** PROBLEM REQUIREMENTS **
For the records below, say how many lines contain the string "KernelInstanceStatusRunning". Give the number only.

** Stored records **

- Opening Delimiter -

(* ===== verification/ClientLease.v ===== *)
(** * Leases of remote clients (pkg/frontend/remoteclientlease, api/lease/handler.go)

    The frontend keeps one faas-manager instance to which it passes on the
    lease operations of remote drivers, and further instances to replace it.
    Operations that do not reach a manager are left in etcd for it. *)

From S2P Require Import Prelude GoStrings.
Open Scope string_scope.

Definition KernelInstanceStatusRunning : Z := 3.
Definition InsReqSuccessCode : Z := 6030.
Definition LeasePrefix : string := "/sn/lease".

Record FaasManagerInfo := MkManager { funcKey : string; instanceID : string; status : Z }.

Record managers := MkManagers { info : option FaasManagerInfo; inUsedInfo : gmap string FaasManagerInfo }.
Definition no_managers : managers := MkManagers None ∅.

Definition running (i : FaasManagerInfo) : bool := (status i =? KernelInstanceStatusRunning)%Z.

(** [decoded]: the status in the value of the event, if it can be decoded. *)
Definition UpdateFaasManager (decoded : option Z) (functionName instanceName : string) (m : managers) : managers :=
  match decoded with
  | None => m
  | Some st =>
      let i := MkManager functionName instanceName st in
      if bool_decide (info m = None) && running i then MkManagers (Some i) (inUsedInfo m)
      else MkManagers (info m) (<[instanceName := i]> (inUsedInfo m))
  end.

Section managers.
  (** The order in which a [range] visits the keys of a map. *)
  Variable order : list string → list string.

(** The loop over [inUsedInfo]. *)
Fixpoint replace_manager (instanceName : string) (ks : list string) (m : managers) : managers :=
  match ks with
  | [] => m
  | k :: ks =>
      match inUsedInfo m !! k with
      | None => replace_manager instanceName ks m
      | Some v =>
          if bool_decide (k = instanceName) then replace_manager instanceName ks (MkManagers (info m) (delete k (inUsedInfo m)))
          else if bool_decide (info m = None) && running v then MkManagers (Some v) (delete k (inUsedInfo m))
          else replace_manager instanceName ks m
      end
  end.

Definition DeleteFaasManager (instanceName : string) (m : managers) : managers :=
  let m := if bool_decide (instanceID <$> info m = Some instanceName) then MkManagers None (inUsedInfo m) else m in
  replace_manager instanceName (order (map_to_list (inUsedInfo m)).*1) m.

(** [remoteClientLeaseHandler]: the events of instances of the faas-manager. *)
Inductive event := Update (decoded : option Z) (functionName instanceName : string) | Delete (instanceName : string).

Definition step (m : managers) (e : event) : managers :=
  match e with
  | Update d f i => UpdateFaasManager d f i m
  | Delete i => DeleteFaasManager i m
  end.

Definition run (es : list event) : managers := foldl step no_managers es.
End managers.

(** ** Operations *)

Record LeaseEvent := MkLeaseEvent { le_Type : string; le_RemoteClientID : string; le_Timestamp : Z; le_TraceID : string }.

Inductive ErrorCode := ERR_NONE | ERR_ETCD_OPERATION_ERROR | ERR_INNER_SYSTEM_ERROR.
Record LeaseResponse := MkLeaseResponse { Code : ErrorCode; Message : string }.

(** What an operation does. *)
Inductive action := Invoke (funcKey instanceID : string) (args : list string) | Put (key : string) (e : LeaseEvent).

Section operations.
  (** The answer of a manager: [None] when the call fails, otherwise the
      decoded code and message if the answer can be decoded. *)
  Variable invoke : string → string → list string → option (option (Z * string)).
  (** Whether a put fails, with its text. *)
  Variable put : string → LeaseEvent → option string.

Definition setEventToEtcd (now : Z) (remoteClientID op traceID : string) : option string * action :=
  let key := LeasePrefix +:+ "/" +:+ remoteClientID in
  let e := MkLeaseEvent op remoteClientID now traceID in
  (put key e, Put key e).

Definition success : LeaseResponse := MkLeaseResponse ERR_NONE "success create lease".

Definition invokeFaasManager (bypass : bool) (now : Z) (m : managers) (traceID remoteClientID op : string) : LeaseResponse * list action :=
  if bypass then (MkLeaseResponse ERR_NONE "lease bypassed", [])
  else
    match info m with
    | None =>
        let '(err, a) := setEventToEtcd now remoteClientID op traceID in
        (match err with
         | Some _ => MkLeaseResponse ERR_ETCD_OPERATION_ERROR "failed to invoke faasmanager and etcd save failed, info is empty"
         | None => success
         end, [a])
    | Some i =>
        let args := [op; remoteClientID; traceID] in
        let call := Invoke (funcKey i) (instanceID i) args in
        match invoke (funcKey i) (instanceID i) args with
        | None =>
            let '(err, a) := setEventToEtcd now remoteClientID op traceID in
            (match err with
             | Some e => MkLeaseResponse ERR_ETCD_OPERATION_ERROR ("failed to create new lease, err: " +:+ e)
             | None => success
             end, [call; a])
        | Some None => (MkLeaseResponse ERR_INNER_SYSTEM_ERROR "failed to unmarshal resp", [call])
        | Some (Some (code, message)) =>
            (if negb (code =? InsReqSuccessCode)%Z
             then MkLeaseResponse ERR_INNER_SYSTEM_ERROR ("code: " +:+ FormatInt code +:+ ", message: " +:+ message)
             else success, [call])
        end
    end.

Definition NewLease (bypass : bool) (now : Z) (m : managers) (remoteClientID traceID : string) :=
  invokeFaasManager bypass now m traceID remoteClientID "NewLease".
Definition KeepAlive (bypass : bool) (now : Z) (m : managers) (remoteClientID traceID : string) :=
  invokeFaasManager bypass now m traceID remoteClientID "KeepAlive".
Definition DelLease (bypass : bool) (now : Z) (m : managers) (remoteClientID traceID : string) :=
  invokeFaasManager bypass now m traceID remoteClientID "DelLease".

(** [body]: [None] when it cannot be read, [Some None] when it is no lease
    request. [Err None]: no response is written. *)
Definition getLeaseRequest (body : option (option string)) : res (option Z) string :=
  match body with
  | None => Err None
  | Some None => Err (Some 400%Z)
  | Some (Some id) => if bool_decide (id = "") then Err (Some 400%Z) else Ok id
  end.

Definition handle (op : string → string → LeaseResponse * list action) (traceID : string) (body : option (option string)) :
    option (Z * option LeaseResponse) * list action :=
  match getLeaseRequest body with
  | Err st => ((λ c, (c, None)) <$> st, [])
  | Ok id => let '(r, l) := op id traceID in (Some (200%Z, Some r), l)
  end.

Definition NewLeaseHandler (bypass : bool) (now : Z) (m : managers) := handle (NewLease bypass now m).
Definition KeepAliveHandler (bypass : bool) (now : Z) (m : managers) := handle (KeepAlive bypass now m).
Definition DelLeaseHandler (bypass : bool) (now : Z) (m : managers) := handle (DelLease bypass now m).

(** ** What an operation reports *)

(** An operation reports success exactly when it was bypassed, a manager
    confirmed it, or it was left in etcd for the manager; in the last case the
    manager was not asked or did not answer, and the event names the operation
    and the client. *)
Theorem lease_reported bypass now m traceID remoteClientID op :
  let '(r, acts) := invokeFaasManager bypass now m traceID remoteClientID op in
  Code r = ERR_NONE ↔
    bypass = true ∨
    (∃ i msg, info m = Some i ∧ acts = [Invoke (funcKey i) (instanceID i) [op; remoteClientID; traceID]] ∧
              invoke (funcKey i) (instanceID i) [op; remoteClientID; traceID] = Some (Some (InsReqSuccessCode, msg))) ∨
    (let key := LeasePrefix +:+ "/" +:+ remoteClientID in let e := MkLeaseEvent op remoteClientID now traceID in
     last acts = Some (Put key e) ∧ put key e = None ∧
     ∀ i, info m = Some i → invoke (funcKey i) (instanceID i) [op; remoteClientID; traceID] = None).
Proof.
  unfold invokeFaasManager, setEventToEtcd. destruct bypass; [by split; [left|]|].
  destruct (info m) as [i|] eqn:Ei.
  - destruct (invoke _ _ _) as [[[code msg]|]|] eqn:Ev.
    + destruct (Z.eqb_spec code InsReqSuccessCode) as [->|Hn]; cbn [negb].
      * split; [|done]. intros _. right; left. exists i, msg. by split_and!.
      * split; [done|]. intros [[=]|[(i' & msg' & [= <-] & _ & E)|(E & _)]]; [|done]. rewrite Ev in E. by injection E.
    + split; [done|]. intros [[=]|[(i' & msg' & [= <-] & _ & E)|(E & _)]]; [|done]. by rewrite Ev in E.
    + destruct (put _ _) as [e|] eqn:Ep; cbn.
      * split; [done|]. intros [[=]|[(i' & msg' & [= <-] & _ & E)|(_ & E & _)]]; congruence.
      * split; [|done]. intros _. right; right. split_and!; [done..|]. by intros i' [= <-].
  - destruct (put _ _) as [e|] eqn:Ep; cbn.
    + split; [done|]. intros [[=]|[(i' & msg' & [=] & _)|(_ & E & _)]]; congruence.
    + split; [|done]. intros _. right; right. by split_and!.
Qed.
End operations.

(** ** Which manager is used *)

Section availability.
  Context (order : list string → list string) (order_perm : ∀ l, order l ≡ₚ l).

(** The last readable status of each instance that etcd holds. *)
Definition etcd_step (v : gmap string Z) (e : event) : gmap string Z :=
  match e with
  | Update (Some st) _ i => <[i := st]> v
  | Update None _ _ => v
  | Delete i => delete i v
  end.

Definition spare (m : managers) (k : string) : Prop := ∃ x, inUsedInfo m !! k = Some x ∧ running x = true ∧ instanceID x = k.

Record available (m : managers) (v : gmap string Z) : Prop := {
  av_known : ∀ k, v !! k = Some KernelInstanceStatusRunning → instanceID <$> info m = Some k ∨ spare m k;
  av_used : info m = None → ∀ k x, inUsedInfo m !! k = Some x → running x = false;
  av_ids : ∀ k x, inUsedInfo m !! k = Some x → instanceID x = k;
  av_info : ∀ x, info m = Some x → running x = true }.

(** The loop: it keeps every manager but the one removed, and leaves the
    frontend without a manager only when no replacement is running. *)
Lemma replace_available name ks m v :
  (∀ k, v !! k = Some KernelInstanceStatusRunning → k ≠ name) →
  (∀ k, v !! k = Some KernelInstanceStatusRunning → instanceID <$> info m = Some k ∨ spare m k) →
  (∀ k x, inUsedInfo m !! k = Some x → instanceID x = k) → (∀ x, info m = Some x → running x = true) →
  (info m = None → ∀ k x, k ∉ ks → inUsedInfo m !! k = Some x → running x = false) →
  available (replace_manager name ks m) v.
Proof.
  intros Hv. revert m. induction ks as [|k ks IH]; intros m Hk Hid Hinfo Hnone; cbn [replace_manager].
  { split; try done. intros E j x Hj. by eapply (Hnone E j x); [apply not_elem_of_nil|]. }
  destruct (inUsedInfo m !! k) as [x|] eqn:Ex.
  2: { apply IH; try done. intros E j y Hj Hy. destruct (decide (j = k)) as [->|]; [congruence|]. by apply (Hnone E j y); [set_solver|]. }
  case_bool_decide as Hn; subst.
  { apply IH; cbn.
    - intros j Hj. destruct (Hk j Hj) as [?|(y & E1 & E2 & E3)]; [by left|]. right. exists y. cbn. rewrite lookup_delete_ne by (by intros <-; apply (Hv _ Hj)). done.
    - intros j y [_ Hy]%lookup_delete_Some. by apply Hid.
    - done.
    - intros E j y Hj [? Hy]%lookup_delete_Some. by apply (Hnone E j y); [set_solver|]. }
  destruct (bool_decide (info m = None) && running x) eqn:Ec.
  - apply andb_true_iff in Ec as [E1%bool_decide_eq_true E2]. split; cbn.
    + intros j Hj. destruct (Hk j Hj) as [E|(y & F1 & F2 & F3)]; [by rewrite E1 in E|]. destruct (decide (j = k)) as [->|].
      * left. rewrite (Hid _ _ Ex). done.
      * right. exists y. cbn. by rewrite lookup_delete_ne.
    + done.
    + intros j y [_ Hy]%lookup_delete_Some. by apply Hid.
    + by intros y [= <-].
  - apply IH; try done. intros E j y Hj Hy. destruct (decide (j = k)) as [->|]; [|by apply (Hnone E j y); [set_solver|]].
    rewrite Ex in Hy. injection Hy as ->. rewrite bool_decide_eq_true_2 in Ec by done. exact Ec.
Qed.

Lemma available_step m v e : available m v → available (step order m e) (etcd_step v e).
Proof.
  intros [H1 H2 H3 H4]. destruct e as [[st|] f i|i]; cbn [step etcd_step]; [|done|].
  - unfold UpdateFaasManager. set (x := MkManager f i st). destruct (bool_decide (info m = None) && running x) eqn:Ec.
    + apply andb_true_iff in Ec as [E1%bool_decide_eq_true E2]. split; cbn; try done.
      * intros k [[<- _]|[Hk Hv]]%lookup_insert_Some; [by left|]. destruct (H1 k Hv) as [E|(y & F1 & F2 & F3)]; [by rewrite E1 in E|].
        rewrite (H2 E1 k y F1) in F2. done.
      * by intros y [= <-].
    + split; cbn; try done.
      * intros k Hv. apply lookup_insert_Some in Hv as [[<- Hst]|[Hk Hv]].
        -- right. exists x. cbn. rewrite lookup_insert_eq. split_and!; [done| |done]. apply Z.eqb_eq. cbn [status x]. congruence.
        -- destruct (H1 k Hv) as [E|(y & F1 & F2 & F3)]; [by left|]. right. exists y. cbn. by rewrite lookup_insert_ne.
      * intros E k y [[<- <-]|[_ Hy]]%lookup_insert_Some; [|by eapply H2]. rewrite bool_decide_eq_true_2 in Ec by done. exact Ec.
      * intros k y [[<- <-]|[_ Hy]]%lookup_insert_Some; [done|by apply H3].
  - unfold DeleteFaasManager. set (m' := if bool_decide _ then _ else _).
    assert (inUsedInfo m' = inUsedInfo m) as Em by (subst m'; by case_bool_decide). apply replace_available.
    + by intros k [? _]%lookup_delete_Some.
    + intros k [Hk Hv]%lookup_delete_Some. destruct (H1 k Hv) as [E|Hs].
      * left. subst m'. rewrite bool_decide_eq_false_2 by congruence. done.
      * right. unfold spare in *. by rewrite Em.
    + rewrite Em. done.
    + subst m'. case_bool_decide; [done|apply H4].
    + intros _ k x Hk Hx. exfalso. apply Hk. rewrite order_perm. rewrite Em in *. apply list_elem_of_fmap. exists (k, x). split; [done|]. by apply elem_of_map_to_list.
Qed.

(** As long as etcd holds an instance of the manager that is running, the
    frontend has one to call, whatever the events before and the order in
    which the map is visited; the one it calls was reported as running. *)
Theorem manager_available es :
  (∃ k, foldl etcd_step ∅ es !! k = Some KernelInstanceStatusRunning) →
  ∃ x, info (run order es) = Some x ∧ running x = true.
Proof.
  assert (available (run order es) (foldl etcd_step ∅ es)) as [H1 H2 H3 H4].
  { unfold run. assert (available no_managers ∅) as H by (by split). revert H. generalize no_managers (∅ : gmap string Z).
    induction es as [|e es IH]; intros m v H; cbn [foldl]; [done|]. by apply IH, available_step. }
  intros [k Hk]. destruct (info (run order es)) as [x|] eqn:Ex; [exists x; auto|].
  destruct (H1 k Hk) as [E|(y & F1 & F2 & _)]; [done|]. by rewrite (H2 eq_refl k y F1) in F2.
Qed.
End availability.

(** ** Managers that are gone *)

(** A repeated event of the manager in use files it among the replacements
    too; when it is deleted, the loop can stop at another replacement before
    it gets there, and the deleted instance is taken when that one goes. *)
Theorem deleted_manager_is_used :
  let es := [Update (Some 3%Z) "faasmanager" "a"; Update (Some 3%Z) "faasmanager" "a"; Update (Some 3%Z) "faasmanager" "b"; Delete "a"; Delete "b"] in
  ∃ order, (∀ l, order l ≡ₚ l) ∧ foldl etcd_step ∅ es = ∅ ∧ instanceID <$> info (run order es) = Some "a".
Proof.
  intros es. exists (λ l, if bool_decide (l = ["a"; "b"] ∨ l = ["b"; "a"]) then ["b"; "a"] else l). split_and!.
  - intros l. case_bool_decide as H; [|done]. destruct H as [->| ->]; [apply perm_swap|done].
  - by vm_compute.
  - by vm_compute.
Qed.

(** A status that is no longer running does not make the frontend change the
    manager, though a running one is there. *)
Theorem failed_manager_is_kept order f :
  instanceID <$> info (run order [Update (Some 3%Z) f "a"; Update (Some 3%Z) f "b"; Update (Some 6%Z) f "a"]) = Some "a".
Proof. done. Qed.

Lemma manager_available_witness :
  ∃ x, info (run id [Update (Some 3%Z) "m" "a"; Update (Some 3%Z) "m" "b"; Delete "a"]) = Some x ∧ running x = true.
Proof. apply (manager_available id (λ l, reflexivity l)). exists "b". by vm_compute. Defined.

- Closing Delimiter -

** FINISHED EXERCISE **
6